Stored items
..............................

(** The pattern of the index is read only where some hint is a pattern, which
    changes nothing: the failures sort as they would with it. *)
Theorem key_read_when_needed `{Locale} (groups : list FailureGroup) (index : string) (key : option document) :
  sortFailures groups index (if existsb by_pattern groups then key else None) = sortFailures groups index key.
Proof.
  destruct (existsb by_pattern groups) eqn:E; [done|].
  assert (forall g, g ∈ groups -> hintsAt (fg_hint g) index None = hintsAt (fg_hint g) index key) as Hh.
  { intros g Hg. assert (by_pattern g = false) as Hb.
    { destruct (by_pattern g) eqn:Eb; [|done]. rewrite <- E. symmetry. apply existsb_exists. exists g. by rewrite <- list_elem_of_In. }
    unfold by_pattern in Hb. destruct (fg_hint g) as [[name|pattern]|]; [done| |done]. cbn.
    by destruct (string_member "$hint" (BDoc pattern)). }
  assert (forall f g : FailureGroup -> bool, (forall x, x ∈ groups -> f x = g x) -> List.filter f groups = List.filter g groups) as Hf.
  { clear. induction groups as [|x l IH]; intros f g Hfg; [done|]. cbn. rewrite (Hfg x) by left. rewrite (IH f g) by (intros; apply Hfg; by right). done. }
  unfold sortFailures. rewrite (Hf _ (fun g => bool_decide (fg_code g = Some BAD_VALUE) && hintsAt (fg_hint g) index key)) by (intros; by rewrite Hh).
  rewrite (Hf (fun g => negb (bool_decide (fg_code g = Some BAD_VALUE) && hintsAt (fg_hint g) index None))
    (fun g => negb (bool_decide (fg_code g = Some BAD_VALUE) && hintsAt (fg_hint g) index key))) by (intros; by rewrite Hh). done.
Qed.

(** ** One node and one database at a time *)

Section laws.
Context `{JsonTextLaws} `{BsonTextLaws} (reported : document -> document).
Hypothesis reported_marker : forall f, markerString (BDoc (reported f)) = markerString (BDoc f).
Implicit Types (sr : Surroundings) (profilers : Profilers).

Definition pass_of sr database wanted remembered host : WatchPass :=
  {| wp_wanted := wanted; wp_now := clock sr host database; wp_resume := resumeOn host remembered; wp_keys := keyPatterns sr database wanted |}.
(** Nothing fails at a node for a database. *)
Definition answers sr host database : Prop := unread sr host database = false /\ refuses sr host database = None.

..............................

**What you have to do:** Begin with the first line of the records and reproduce each line as is, ending with the line that holds "(groups : list".

**Answer for the task:**
(** The pattern of the index is read only where some hint is a pattern, which
    changes nothing: the failures sort as they would with it. *)
Theorem key_read_when_needed `{Locale} (groups : list FailureGroup) (index : string) (key : option document) :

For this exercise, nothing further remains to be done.